• **The problem**: When the line with "VNone => true" appears below, start repeating lines exactly, and keep going through the line with "The words of"; add nothing outside that span.

• **Dataset content**:
☆ ☆ ☆ ☆

(** * Peripheral proxies of [subapis/peripheral.py]

    A shallow embedding of the proxy layer: the remote call primitive
    [BasePeripheral._method], the kind registry [TYPE_MAP] with
    [registerType] and [wrap], the forwarding composition
    [CCWiredModem.wrapRemote] and the generator [ModemMixin.receive].

    Python values are an inductive type, exceptions are an error result,
    and every function that talks to the remote host or touches module
    state is a function from a [World] to a result and a new [World].
    The world keeps the list of requests sent so far, so that the number
    and the shape of remote calls can be stated. *)

From Stdlib Require Import ZArith Bool Lia.
From stdpp Require Import base gmap strings list.

Open Scope Z_scope.
Open Scope string_scope.
Open Scope list_scope.

(** ** Values and exceptions *)

(** The Python values that travel as parameters, results and event
    components: [None], booleans, integers, [bytes] and [str]. *)
Inductive value : Type :=
  | VNone
  | VBool (b : bool)
  | VInt (z : Z)
  | VBytes (s : string)
  | VStr (s : string).

(** Python's [==] on these values: [bool] is a subclass of [int]
    ([True == 1]), [bytes] and [str] never compare equal. *)
Definition as_int (v : value) : option Z :=
  match v with
  | VBool b => Some (if b then 1 else 0)
  | VInt z => Some z
  | _ => None
  end.

Definition py_eq (a b : value) : bool :=
  match a, b with
  | VNone, VNone => true
  | VBytes s, VBytes t => String.eqb s t
  | VStr s, VStr t => String.eqb s t
  | _, _ =>
      match as_int a, as_int b with
      | Some x, Some y => Z.eqb x y
      | _, _ => false
      end
  end.

Definition py_ne (a b : value) : bool := negb (py_eq a b).
(* ================================================================== *)
(** * What the code is compared with

    The words of the design document as definitions of their own, and
    the listeners read stage by stage as functions of the world. *)
(* ================================================================== *)

Module Design.
Import Js.

(** ** Escaping

    Character by character: the five HTML-special characters become
    entities, a line feed becomes a break, anything else is kept. *)
Definition escape_char (c : ascii) : string :=
  if Ascii.eqb c "&" then "&amp;"
  else if Ascii.eqb c "<" then "&lt;"
  else if Ascii.eqb c ">" then "&gt;"
  else if Ascii.eqb c dq then "&quot;"
  else if Ascii.eqb c "'" then "&#039;"
  else if Ascii.eqb c nl then "<br>"
  else String c EmptyString.

Fixpoint escape_chars (s : string) : string :=
  match s with
  | EmptyString => EmptyString
  | String c rest => escape_char c +:+ escape_chars rest
  end.

Definition cat (xs : list string) : string :=
  fold_right String.append EmptyString xs.

(** ** The email, as a document

    A head, one titled table per section with a row for each field that
    was filled in, a link to the recording if there is one, one linked
    thumbnail per comma-separated image address, a foot. Every value that
    comes from the form goes in escaped. *)
Definition field_row (f : string * option string) : string :=
  match f with
  | (label, Some (String c s)) => Submit.row label (escape_chars (String c s))
  | _ => EmptyString
  end.

Definition section_html (s : Submit.Section_) : string :=
  Submit.section_head (Submit.title s) +:+ Submit.table_open +:+
  cat (map field_row (Submit.fields s)) +:+ "</table>".

Definition audio_html (data : Submit.Data) : string :=
  match data !! "audio-url" with
  | Some (String c s) => Submit.audio_block (escape_chars (String c s))
  | _ => EmptyString
  end.

Definition image_html (url : string) : string :=
  Submit.image_block (escape_chars url) (escape_chars url).

Definition images_html (data : Submit.Data) : string :=
  match data !! "image-urls" with
  | Some (String c s) =>
      let urls := split "," (String c s) in
      Submit.images_head (num (length urls)) +:+ cat (map image_html urls)
      +:+ "</div>"
  | _ => EmptyString
  end.

Definition email (data : Submit.Data) : string :=
  Submit.html_head +:+ cat (map section_html (Submit.sections data)) +:+
  audio_html data +:+ images_html data +:+ Submit.html_foot.

(** ** File name extensions

    The last dot-separated segment of a name: what follows its last dot,
    or the whole name when it has no dot. *)
Fixpoint has_char (c : ascii) (s : string) : bool :=
  match s with
  | EmptyString => false
  | String a rest => Ascii.eqb a c || has_char c rest
  end.
Lemma filter_seq_sorted (f : nat -> bool) (n : nat) :
  forall s : nat, StronglySorted Z.lt (map Z.of_nat (filter f (seq s n))).
Proof.
  induction n as [| n IH]; intros s; simpl; [constructor |].
  destruct (f s); [| apply IH].
  simpl. constructor; [apply IH |].
  apply Forall_forall. intros z Hz.
  apply in_map_iff in Hz. destruct Hz as (i & <- & Hi).
  apply filter_In in Hi. destruct Hi as [Hi _].
  apply in_seq in Hi. lia.
Qed.

Lemma onset_rows_In (phase completion : column) (label : float64) (z : Z) :
  In z (onset_rows phase completion label)
  <-> exists (i : nat) (p c : float64),
        z = Z.of_nat i /\
        nth_error phase i = Some p /\ nth_error completion i = Some c /\
        F64.eqb p label = true /\ F64.eqb c (F64.Fin 0) = true.
Proof.
  unfold onset_rows. rewrite in_map_iff. split.
  - intros (i & <- & Hi). apply filter_In in Hi. destruct Hi as [_ Hi].
    destruct (nth_error phase i) as [p |] eqn:Ep; [| discriminate].
    destruct (nth_error completion i) as [c |] eqn:Ec; [| discriminate].
    apply andb_true_iff in Hi. destruct Hi as [Hp Hc].
    exists i, p, c. repeat split; (reflexivity || assumption).
  - intros (i & p & c & -> & Hp & Hc & Hpl & Hc0).
    exists i. split; [reflexivity |]. apply filter_In. split.
    + apply in_seq. split; [lia |]. simpl.
      apply nth_error_Some. congruence.
    + now rewrite Hp, Hc, Hpl, Hc0.
Qed.

(** The onsets the extractor computes are the rows where the phase has
    the label and the phase completion is zero. *)
Lemma intersect1d_onset_rows (phase completion : column) (label : float64) :
  intersect1d (np_where (eq_scalar phase label))
              (np_where (eq_scalar completion (F64.Fin 0)))
  = onset_rows phase completion label.
Proof.
  assert (Hnd : forall mask, NoDup (np_where mask))
    by (intros mask; apply Intersect.sorted_lt_NoDup, where_from_sorted).
  apply Intersect.sorted_lt_ext.
  - apply Intersect.intersect1d_sorted; apply Hnd.
  - apply filter_seq_sorted.
  - intros z. rewrite Intersect.intersect1d_In by apply Hnd.
    rewrite !np_where_In, onset_rows_In. unfold eq_scalar. split.
    + intros [(i & -> & Hi) (j & Hj & Hj')].
      apply Nat2Z.inj in Hj. subst j.
      rewrite nth_error_map in Hi, Hj'.
      destruct (nth_error phase i) as [p |] eqn:Ep; [| discriminate].
      destruct (nth_error completion i) as [c |] eqn:Ec; [| discriminate].
      simpl in Hi, Hj'. exists i, p, c.
      repeat split; congruence.
    + intros (i & p & c & -> & Hp & Hc & Hpl & Hc0).
      split; exists i; (split; [reflexivity |]);
        rewrite nth_error_map; [rewrite Hp | rewrite Hc]; simpl; congruence.
Qed.

(** Decide the comparisons of literal reals left by an evaluation. *)
Ltac decide_reals :=
  repeat match goal with
         | |- context [Req_dec_T ?a ?b] =>
             destruct (Req_dec_T a b); try (exfalso; lra)
         end.

Lemma example_onsets :
  onset_rows example_phase example_completion (F64.Fin 1) = [0; 6] /\
  onset_rows example_phase example_completion (F64.Fin 0) = [3; 8].
Proof.
  unfold onset_rows, example_phase, example_completion.
  cbn [map List.length seq filter nth_error F64.eqb andb].
  split; decide_reals; reflexivity.
Qed.
(** C9: whatever the run does, every frame that existed before the call,
    the caller's table among them, is the same after it: the assignment of
    the parsed column goes to the copy. *)
Theorem callers_table_is_unchanged `{Decoder} (df r : nat) (st : store) :
  r < next st -> frames (snd (process_csv df st)) r = frames st r.
Proof.
  intros Hr.
  unfold process_csv, copy, getitem, setitem, apply, len, getitem_mask,
    df_explode, df_rename, bind_py, load, save, new_frame, lift, ret.
  cbn [frames next]. store_simpl.
  destruct (column_values (frames st df) "pii.Email_Array") as [vals|e];
    [|cbn [snd frames]; now store_simpl].
  destruct (mapM parse_email_array vals) as [parsed|e];
    [|cbn [snd frames]; now store_simpl].
  destruct (set_column (frames st df) "parsed_emails" parsed) as [t1|e];
    [|cbn [snd frames]; now store_simpl].
  cbn [frames next]. store_simpl.
  destruct (column_values t1 "parsed_emails") as [pe|e];
    [|cbn [snd frames]; now store_simpl].
  destruct (mapM py_len pe) as [lens|e]; [|cbn [snd frames]; now store_simpl].
  cbn [frames next]. store_simpl.
  destruct (explode _ "parsed_emails") as [t3|e];
    cbn [snd frames next]; now store_simpl.
Qed.

Lemma callers_table_is_unchanged_witness :
  frames (snd (process_csv 0 (store_of leads))) 0 = frames (store_of leads) 0.
Proof. apply (callers_table_is_unchanged 0 0 (store_of leads)). cbn. lia. Defined.

(* ================================================================== *)
(** * More on the fallback *)

Lemma scan_skip_all (r : regex) (s : list ascii) (skip pos : nat) :
  List.length s <= skip -> scan r skip pos s = [].
Proof.
  revert skip pos. induction s as [|a s IH]; intros skip pos H; [reflexivity|].
  cbn in H. destruct skip as [|k]; [lia|]. cbn [scan]. apply IH. lia.
Qed.

Lemma email_like_run (w : list ascii) :
  email_like w -> re_match email_re w = Some (List.length w).
Proof.
  intros (l & d & -> & Hl & Hd & Hal & Had).
  rewrite (run_match_re_match (l ++ "@"%char :: d) l d []).
  - rewrite length_app. reflexivity.
  - unfold run_match. rewrite app_nil_r. repeat split; assumption.
Qed.
(** C4: [generate_password] returns the length error exactly when the length
    is below four or below the number of enabled classes, the no-class error
    exactly when no class is enabled and the length is acceptable, and on a
    configuration meeting both conditions a password that is neither error
    string; it never raises. *)
Theorem generate_password_error_cases cfg w :
  (fst (run_generate cfg w) = Returned length_error <->
     (cfg_length cfg < 4 \/
      cfg_length cfg < Z.of_nat (enabled_count cfg))) /\
  (fst (run_generate cfg w) = Returned no_class_error <->
     (enabled_count cfg = 0%nat /\ 4 <= cfg_length cfg)) /\
  (valid_config cfg <->
     exists pw, fst (run_generate cfg w) = Returned pw /\
                pw <> length_error /\ pw <> no_class_error /\
                composed cfg pw) /\
  (forall e, fst (run_generate cfg w) <> Raised e).
Proof.
  pose proof (enabled_count_le cfg) as Hle.
  assert (Hne : length_error <> no_class_error) by discriminate.
  assert (Hinj : forall a b : str, Returned a = Returned b -> a = b)
    by (intros a b Heq; congruence).
  destruct (Z.lt_ge_cases (cfg_length cfg) 4) as [Hlt|Hge].
  { rewrite (generate_password_short cfg w Hlt). cbn [fst].
    split; [|split; [|split]].
    - split; [intros _; lia|done].
    - split; [intros Heq%Hinj; by destruct Hne|lia].
    - split; [unfold valid_config; lia|].
      intros (pw & Heq%Hinj & Hx & _). by destruct Hx.
    - done. }
  destruct (Nat.eq_dec (enabled_count cfg) 0%nat) as [H0|Hpos].
  { rewrite (generate_password_no_class cfg w Hge H0). cbn [fst].
    split; [|split; [|split]].
    - split; [intros Heq%Hinj; by destruct Hne|lia].
    - split; [done|done].
    - split; [unfold valid_config; lia|].
      intros (pw & Heq%Hinj & _ & Hx & _). by destruct Hx.
    - done. }
  assert (Hv : valid_config cfg) by (apply valid_config_iff; lia).
  destruct (generate_password_returns cfg w Hv) as (pw & w' & Hrun & Hc & _).
  destruct (composed_not_error cfg pw Hc) as [Hn1 Hn2].
  rewrite Hrun. cbn [fst].
  split; [|split; [|split]].
  - split; [intros Heq%Hinj; by destruct Hn1|lia].
  - split; [intros Heq%Hinj; by destruct Hn2|lia].
  - split; [intros _; by exists pw|done].
  - done.
Qed.

(** C6: with [exclude_ambiguous] set, the password returned on a valid
    configuration holds no character of the ambiguous subset of any enabled
    class; the same is true of the classes that are not enabled. *)
Theorem password_excludes_ambiguous cfg w :
  valid_config cfg ->
  exclude_ambiguous cfg = true ->
  exists pw w',
    run_generate cfg w = (Returned pw, w') /\
    (forall cls, enabled cfg cls = true ->
       forall c, c ∈ ambiguous_subset cls -> c ∉ pw) /\
    (forall c, c ∈ lit "loIO01" -> c ∉ pw) /\
    ambiguous_subset Symbol = [].
Proof.
  intros Hv Hex.
  destruct (generate_password_returns cfg w Hv) as (pw & w' & Hrun & Hc & _).
  exists pw, w'. split; [done|].
  assert (Hno : forall cls c, c ∈ ambiguous_subset cls -> c ∉ pw).
  { intros cls c Hamb Hin.
    destruct (composed_chars cfg pw c Hc Hin) as (cls' & _ & Hcls).
    rewrite Hex in Hcls. by eapply class_chars_unambiguous. }
  split; [eauto|]. split; [|done].
  intros c Hin. apply char_in_spec in Hin.
  assert (Hcase : c ∈ ambiguous_subset Lowercase \/
                  c ∈ ambiguous_subset Uppercase \/
                  c ∈ ambiguous_subset Digit).
  { rewrite <- !char_in_spec. unfold char_in in *. simpl in *.
    repeat (apply orb_prop in Hin as [Hin|Hin]; [rewrite Hin|]);
      rewrite ?orb_true_r; auto. done. }
  destruct Hcase as [H|[H|H]]; eauto.
Qed.
(** Two models added 0.8 s apart: the catalogue holds the second one under
    the id of both. *)
Lemma models_added_in_one_second_collide_witness :
  ∃ self1 σ1 self2 σ2 entry2,
    Adding.add_model 4096 Scenes.clock Demo.stale_manager "/work/x.marshal" ∅
      Demo.document_written = (Ret ("1700000000", self1), σ1)
    ∧ Adding.add_model 4096 Scenes.a_second_later self1 "/work/y.marshal" ∅ σ1
      = (Ret ("1700000000", self2), σ2)
    ∧ Catalog.models self2 !! "1700000000" = Some entry2
    ∧ entry2 !! "path" = Some (JStr "/work/y.marshal").
Proof.
  destruct (models_added_in_one_second_collide 4096 Scenes.clock Scenes.a_second_later
              Demo.stale_manager "/work/x.marshal" ∅ "/work/y.marshal" ∅
              Demo.document_written)
    as (self1 & σ1 & self2 & σ2 & entry2 & H1 & H2 & Hm & Hp & _).
  - reflexivity.
  - reflexivity.
  - reflexivity.
  - exists self1, σ1, self2, σ2, entry2. by split_and!.
Defined.

(** After training the small candidate is passed over, the large one is
    installed and the slot's content is kept beside it. *)
Lemma manual_replace_installs_first_large_file_witness :
  ∃ σ',
    Manual.manual_replace_worker 4096 "/site/snownlp" Scenes.after_training
    = (Ret (Manual.Replaced 1), σ')
    ∧ nodes σ' !! Demo.slot3 = Some (Blob Scenes.large_model)
    ∧ nodes σ' !! (Demo.slot3 +:+ ".backup_manual") = Some (Blob Demo.original).
Proof.
  destruct (manual_replace_installs_first_large_file 4096 "/site/snownlp"
              "custom_sentiment.model" (Blob Scenes.large_model) Scenes.after_training)
    as (σ' & Hrun & _ & Hall & _).
  - vm_compute. reflexivity.
  - unfold Scenes.after_training. generalize Scenes.large_model. intros b.
    vm_compute. reflexivity.
  - discriminate.
  - intros f [-> | ->]%slot_names_inv; vm_compute; discriminate.
  - exists "sentiment.marshal.3". split; [unfold Sandbox.SLOT_NAMES; right; by left|].
    exists (Blob Demo.original). vm_compute. reflexivity.
  - intros f [-> | ->]%slot_names_inv _;
      (split; [vm_compute; discriminate|]);
      split; intros H; apply (bool_decide_pack _) in H; vm_compute in H; exact H.
  - exists σ'. split; [exact Hrun|].
    destruct (Hall "sentiment.marshal.3") as [Hs Hb].
    + unfold Sandbox.SLOT_NAMES. right. by left.
    + exists (Blob Demo.original). vm_compute. reflexivity.
    + split; [exact Hs|]. etrans; [exact Hb|]. vm_compute. reflexivity.
Defined.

☆ ☆ ☆ ☆

• **Solved exercise**:
  | VNone, VNone => true
  | VBytes s, VBytes t => String.eqb s t
  | VStr s, VStr t => String.eqb s t
  | _, _ =>
      match as_int a, as_int b with
      | Some x, Some y => Z.eqb x y
      | _, _ => false
      end
  end.

Definition py_ne (a b : value) : bool := negb (py_eq a b).
(* ================================================================== *)
(** * What the code is compared with

    The words of the design document as definitions of their own, and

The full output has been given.